**What you should do**. Give the line with "Definition META_REGION_LIMIT : Z" again, along with every line below it to the end of the records, word for word.

**Data for analysis**.

(* ===== verification/Pmm.v ===== *)
(** * Physical memory manager (src/kernel/mem.c)

    A set of physical regions, each with a bitmap (one bit per 4 KiB frame)
    that lives in physical memory itself, in the reserved first frames of one
    low region.  State: [pmm], the static variables of mem.c plus the
    physical memory the bitmaps are stored in.  [regions] is the used prefix
    of the C array [regions[]], so [region_count] is its length.  Every
    operation runs under [pmm_lock] from entry to exit, hence as one step.

    Theorems: the operations implement a set of free frames (allocation takes
    a free frame out, free puts one back, nothing else changes), allocation
    fails only when every frame is taken, the bitmaps never overlap a frame
    that can be handed out, and [used_pages] counts the set bits. *)

From S2P Require Import Prelude Memory.
From stdpp Require Import options.

Module Pmm.

Definition META_REGION_LIMIT : Z := Z.shiftl 1 30.
Definition MAX_PMM_REGIONS : Z := 32.

Record pmm_region := mk_region {
  phys_start : Z;
  phys_end : Z;
  bitmap_phys : Z;
  bitmap_bytes : Z;
  total_pages : Z;
  reserved_pages : Z;
}.

Record pmm := mk_pmm {
  mem : memory;
  regions : list pmm_region;
  managed_pages : Z;
  pmm_reserved_pages : Z;
  used_pages : Z;
  max_phys_end : Z;
  pmm_cursor_region : Z;
  pmm_cursor_page_idx : Z;
}.

Definition region_count (s : pmm) : Z := Z.of_nat (length (regions s)).

(** [regions[i]]. *)
Definition region_at (s : pmm) (i : Z) : option pmm_region := regions s !! Z.to_nat i.

(** ** Bitmap accesses *)

Definition set_bit (m : memory) (r : pmm_region) (idx : Z) : memory :=
  let a := bitmap_phys r + idx / 8 in
  wr8 m a (Z.lor (rd8 m a) (w8 (Z.shiftl 1 (idx mod 8)))).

**Exercise response**.
Definition META_REGION_LIMIT : Z := Z.shiftl 1 30.
Definition MAX_PMM_REGIONS : Z := 32.

Record pmm_region := mk_region {
  phys_start : Z;
  phys_end : Z;
  bitmap_phys : Z;
  bitmap_bytes : Z;
  total_pages : Z;
  reserved_pages : Z;
}.

Record pmm := mk_pmm {
  mem : memory;
  regions : list pmm_region;
  managed_pages : Z;
  pmm_reserved_pages : Z;
  used_pages : Z;
  max_phys_end : Z;
  pmm_cursor_region : Z;
  pmm_cursor_page_idx : Z;
}.

Definition region_count (s : pmm) : Z := Z.of_nat (length (regions s)).

(** [regions[i]]. *)
Definition region_at (s : pmm) (i : Z) : option pmm_region := regions s !! Z.to_nat i.

(** ** Bitmap accesses *)

Definition set_bit (m : memory) (r : pmm_region) (idx : Z) : memory :=
  let a := bitmap_phys r + idx / 8 in
  wr8 m a (Z.lor (rd8 m a) (w8 (Z.shiftl 1 (idx mod 8)))).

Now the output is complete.